● **GOAL OF THE EXERCISE**: Using the records that appear below, write out exactly the lines from the one with "(** To call" through the one with "match current_cancellation_callback_ s", keeping both end lines.

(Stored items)
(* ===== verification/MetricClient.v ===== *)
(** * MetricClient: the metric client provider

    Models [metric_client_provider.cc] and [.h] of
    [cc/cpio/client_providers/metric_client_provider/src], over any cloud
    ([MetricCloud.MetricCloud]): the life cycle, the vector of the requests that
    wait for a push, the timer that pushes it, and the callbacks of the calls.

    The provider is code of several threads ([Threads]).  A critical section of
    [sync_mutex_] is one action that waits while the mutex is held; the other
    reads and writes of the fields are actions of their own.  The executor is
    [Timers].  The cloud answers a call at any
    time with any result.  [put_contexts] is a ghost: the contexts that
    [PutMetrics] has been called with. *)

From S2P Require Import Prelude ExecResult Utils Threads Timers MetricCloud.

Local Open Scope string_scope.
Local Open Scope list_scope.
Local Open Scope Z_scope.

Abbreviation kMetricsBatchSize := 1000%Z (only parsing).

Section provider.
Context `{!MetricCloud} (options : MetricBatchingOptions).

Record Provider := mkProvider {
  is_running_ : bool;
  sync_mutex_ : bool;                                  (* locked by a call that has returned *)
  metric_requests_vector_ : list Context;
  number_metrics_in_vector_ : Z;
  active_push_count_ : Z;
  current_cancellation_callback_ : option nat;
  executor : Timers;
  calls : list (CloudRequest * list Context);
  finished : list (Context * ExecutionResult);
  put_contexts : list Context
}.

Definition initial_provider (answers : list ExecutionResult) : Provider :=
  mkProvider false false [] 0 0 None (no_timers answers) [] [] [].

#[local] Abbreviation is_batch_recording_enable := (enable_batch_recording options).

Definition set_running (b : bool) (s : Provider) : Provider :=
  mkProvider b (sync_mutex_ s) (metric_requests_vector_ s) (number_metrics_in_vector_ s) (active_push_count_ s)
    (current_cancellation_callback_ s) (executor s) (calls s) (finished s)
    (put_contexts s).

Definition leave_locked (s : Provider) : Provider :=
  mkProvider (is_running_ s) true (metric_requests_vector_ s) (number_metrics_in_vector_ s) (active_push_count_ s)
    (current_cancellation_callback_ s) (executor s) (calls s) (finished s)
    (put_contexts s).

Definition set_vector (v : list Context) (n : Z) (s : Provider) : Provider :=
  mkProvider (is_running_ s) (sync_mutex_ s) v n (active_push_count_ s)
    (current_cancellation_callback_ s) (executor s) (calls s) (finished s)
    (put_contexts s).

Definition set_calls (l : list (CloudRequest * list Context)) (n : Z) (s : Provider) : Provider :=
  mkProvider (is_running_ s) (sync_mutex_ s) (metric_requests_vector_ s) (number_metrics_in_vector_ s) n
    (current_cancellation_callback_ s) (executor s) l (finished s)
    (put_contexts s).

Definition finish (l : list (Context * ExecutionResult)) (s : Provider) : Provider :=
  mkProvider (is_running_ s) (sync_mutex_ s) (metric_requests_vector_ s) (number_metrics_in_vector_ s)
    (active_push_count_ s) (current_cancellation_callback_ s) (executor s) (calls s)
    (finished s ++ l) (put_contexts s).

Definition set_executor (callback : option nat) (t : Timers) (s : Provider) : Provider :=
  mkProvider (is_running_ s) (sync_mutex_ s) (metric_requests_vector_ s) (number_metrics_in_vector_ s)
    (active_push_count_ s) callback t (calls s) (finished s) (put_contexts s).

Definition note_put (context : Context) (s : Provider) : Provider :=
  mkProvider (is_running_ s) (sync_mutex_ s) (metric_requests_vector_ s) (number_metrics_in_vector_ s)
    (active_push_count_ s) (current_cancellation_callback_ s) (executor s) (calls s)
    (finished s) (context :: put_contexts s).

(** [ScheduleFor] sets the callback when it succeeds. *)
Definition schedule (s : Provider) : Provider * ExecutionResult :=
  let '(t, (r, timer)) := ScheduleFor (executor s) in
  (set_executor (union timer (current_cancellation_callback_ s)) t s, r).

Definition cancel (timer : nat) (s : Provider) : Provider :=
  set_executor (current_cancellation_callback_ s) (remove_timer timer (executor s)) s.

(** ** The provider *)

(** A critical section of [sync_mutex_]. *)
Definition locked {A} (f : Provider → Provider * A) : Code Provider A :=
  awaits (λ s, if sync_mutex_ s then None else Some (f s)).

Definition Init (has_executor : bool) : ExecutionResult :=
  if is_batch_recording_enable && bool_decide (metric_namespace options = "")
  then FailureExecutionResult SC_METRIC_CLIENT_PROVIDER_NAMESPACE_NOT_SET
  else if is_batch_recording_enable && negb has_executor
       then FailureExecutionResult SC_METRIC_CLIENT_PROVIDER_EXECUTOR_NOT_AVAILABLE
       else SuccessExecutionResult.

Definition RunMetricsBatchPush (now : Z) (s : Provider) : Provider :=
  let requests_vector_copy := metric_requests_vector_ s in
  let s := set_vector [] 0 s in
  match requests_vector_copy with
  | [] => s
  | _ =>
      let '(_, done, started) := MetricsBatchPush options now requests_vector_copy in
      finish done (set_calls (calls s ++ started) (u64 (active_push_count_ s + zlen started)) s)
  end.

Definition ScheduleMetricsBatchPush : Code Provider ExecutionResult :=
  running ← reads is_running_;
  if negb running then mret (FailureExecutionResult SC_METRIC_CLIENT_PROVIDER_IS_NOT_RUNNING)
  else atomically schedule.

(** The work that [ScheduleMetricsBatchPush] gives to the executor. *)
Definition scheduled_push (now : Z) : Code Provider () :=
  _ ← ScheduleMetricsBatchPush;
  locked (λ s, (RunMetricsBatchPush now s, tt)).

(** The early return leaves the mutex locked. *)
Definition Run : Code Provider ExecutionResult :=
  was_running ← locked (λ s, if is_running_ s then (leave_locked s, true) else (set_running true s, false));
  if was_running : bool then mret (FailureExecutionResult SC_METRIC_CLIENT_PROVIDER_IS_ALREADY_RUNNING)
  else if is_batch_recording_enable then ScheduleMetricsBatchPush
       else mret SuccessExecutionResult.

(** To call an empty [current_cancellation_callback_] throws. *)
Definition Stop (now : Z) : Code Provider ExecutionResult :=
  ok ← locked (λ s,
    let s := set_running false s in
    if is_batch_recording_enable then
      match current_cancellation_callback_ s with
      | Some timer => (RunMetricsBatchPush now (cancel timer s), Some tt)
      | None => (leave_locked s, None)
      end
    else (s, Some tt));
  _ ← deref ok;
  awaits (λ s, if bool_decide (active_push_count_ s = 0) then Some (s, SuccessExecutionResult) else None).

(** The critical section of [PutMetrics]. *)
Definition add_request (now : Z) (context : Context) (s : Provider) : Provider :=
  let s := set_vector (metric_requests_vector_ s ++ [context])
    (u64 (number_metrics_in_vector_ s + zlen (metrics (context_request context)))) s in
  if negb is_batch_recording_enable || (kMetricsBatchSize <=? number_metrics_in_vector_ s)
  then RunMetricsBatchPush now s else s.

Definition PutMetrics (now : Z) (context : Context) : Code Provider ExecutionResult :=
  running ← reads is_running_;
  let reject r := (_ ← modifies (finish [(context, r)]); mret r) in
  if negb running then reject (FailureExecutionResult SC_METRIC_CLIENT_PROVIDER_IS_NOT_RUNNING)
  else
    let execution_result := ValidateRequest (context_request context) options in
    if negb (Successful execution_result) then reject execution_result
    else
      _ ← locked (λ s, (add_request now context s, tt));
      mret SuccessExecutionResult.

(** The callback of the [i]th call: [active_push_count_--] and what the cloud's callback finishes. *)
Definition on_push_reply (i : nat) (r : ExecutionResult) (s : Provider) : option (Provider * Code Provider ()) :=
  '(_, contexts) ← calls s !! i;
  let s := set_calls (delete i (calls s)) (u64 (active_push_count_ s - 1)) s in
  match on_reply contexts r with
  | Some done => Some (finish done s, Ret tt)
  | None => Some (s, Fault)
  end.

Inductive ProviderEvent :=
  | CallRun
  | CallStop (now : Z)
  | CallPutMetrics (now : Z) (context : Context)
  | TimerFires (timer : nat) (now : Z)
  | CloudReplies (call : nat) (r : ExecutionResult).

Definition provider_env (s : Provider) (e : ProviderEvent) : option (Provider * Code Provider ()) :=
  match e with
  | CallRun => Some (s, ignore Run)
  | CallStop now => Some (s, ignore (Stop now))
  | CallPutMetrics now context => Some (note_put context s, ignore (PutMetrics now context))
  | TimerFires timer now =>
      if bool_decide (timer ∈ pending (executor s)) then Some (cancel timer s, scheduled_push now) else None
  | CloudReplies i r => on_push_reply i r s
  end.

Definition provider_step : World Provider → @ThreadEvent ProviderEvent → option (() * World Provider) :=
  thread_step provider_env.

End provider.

● **EXERCISE SOLUTION**:
(** To call an empty [current_cancellation_callback_] throws. *)
Definition Stop (now : Z) : Code Provider ExecutionResult :=
  ok ← locked (λ s,
    let s := set_running false s in
    if is_batch_recording_enable then
      match current_cancellation_callback_ s with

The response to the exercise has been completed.